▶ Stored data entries
══════════════════════════════
(* ===== verification/Contracts.v ===== *)
(** * Shared contracts (crates/craftrelay-domain/src/lib.rs, craftrelay-protocol/src/lib.rs,
      craftrelay-journal/src/lib.rs)

    The data types without operations of their own, with the equality the source
    derives, and the two small interfaces of the journal: the status texts of a
    delivery and the disk guard. *)
From S2P Require Import Prelude Checksum JournalDb JournalCore JournalAccept Registration.
Open Scope Z_scope.
#[local] Coercion Z.of_nat : nat >-> Z.

(** ** Events and their lifecycle *)
Record StoredEventEnvelope : Type := mkStoredEnvelope {
  sn_installation_id : string;
  sn_event_id : string;
  sn_producer_id : string;
  sn_logical_stream : string;
  sn_stream_sequence : Z;
  sn_schema_version : Z;
  sn_payload_digest : Checksum;
  sn_request_fingerprint : Checksum;
  sn_envelope_checksum : Checksum;
  sn_journal_sequence : Z;
  sn_payload_ref_id : string;
  sn_payload_length : Z;
  sn_payload_encoding : string;
  sn_routing_version : Z
}.

Record EventPayloadBlob : Type := mkBlob {
  pb_event_id : string;
  pb_payload : list byte;
  pb_payload_digest : Checksum
}.

Record RevisionedState (T : Type) : Type := mkRevisioned {
  rs_revision : Z;
  rs_snapshot_checksum : Checksum;
  rs_value : T
}.

Inductive PayloadRetentionStatus : Type := PayPresent | PayEligible | PayRemoved | PayIntegrityBlocked.
Inductive ProjectionStatus : Type := NotRequired | ProjPending | Acknowledged | ProjectionBlocked.

#[export] Instance PayloadRetentionStatus_eq_dec : EqDecision PayloadRetentionStatus.
Proof. solve_decision. Defined.
#[export] Instance ProjectionStatus_eq_dec : EqDecision ProjectionStatus.
Proof. solve_decision. Defined.

Definition PayloadRetentionState : Type := RevisionedState PayloadRetentionStatus.
Definition EventDeliveryState : Type := RevisionedState DeliveryStatus.
Definition ProjectionTrackingState : Type := RevisionedState ProjectionStatus.

Record AttemptSummary : Type := mkSummary {
  as_attempt_number : Z;
  as_outcome_code : string
}.

Record PublishLifecycleSnapshot : Type := mkSnapshotOf {
  ls_event_id : string;
  ls_revision : Z;
  ls_snapshot_checksum : Checksum;
  ls_delivery : DeliveryStatus;
  ls_projection : ProjectionStatus;
  ls_attempts : list AttemptSummary
}.

(** ** Profiles, projections and queries *)
Record RetentionProfile : Type := mkRetention {
  rt_profile_id : string;
  rt_retention_class : RetentionClass;
  rt_retention_horizon_millis : Z;
  rt_profile_version : Z
}.

Record ProjectionPolicyProfile : Type := mkProjectionPolicy {
  pp_policy_id : string;
  pp_policy_version : Z;
  pp_required_projector_ids : list string;
  pp_archive_required : bool
}.

Record QuotaProfile : Type := mkQuotaProfile {
  qp_profile_id : string;
  qp_quota_class : QuotaClass;
  qp_max_in_flight_publishes : Z;
  qp_max_queued_publishes : Z;
  qp_max_in_flight_bytes : Z;
  qp_profile_version : Z
}.

Record ProjectionBarrier : Type := mkBarrier {
  bar_topology_version : Z;
  bar_routing_version : Z;
  bar_required_next_offsets : gmap Z Z
}.

Record ProjectionCheckpoint : Type := mkCheckpoint {
  ck_projector_id : string;
  ck_partition : Z;
  ck_next_offset_to_resolve : Z;
  ck_blocked : bool
}.

Record LiveProjectionCheckpoint : Type := mkLiveCheckpoint {
  lk_live_source_id : string;
  lk_partition : Z;
  lk_next_offset_to_resolve : Z
}.

Inductive QueryConsistency : Type := StrictLatestCommitted | AtLeastToken | AllowStale.
Inductive DisplayQueryMode : Type := ProjectedPlusLive | LiveOnly.

Record ProjectionConsistencyToken : Type := mkToken {
  tk_installation_id : string;
  tk_projector_id : string;
  tk_projection_name : string;
  tk_expires_at_unix_millis : Z;
  tk_required_next_offsets : gmap Z Z;
  tk_checksum : Checksum;
  tk_mac : list byte
}.

(** ** The protocol crate *)
Definition PROTOCOL_MAJOR : Z := 1.
Definition MAX_ATTEMPT_SUMMARIES : Z := 16.
Definition MAX_BARRIER_PARTITIONS : Z := 1024.
Definition MAX_CONSISTENCY_TOKENS : Z := 32.
Definition MAX_WATCH_BUFFER_EVENTS : Z := 256.

Record QueryDefinition : Type := mkQueryDefinition {
  qd_handle_id : string;
  qd_parameter_schema : string;
  qd_result_schema : string
}.

Record ProjectionAckOutboxRecord : Type := mkAckOutbox {
  ao_event_id : string;
  ao_projector_id : string;
  ao_projection_revision : Z
}.

Record AckConsumptionContract : Type := mkAckContract { ac_persist_before_offset_commit : bool }.

Inductive Readiness : Type := NotReady | Ready | Degraded.
Inductive ExecutionContext : Type := GlobalServer | EntityContext | RegionContext | AsyncOnly.

Record EventContractHandle : Type := mkEventHandle { eh_handle : string }.
Record QueryContractHandle : Type := mkQueryHandle { qh_handle : string }.

Record IntegrationManifest : Type := mkIntegration {
  im_integration_id : string;
  im_integration_version : Z;
  im_paper_plugin_id : string;
  im_max_pending_publishes : Z;
  im_max_pending_queries : Z
}.

Record LogicalProducerRegistration : Type := mkLogicalProducer {
  lp_installation_id : string;
  lp_integration_id : string;
  lp_producer_instance_id : string;
  lp_next_producer_operation_sequence : Z
}.

(** ** Status texts of a delivery *)
Inductive DeliveryLifecycleStatus : Type :=
| LcDeliveryPending
| LcDeliveryRetrying
| LcReplicated
| LcDeliveryBlocked.

Definition delivery_lifecycle_as_str (s : DeliveryLifecycleStatus) : string :=
  match s with
  | LcDeliveryPending => "DELIVERY_PENDING"
  | LcDeliveryRetrying => "DELIVERY_RETRYING"
  | LcReplicated => "REPLICATED"
  | LcDeliveryBlocked => "DELIVERY_BLOCKED"
  end.

(** The texts are those a stored delivery may have, one status for each. *)
Lemma delivery_lifecycle_texts t :
  t ∈ delivery_statuses ↔
  ∃ s, delivery_lifecycle_as_str s = t ∧ ∀ s', delivery_lifecycle_as_str s' = t → s' = s.
Proof.
  split.
  - unfold delivery_statuses. intros Ht. repeat apply elem_of_cons in Ht as [->|Ht];
      try (by apply not_elem_of_nil in Ht).
    all: first [ exists LcReplicated; split; [done|by intros []]
               | exists LcDeliveryPending; split; [done|by intros []]
               | exists LcDeliveryRetrying; split; [done|by intros []]
               | exists LcDeliveryBlocked; split; [done|by intros []] ].
  - intros (s & <- & _). destruct s; compute_done.
Qed.

(** ** The disk guard *)
Class DiskGuard (G : Type) := is_safe_to_write : G → bool.

Inductive AlwaysSafeDiskGuard : Type := AlwaysSafe.
Inductive AlwaysUnsafeDiskGuard : Type := AlwaysUnsafe.
#[export] Instance always_safe : DiskGuard AlwaysSafeDiskGuard := λ _, true.
#[export] Instance always_unsafe : DiskGuard AlwaysUnsafeDiskGuard := λ _, false.

(** [accept] of a journal with its guard. *)
Definition accept_guarded `{Sha256} `{Engine} {G} `{DiskGuard G} (guard : G) (now : Z)
    (req : AcceptRequest) (j : LocalJournal) : option AcceptResult * LocalJournal :=
  accept j (is_safe_to_write guard) now req.

(** Behind a guard that refuses nothing is written. *)
Lemma unsafe_guard_refuses `{Sha256} `{Engine} now req j :
  (accept_guarded AlwaysUnsafe now req j).2 = j ∧
  (is_shutdown j = false → (accept_guarded AlwaysUnsafe now req j).1 = Some DiskUnsafe).
Proof. unfold accept_guarded, accept. by destruct (is_shutdown j). Qed.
══════════════════════════════
▶ INSTRUCTIONS TO FOLLOW
Write out again, exactly, the lines from the start of the entries up to and including the one with "From S2P Require". Nothing else belongs in the reply.

▶ EXERCISE ANSWER
(* ===== verification/Contracts.v ===== *)
(** * Shared contracts (crates/craftrelay-domain/src/lib.rs, craftrelay-protocol/src/lib.rs,
      craftrelay-journal/src/lib.rs)

    The data types without operations of their own, with the equality the source
    derives, and the two small interfaces of the journal: the status texts of a
    delivery and the disk guard. *)
From S2P Require Import Prelude Checksum JournalDb JournalCore JournalAccept Registration.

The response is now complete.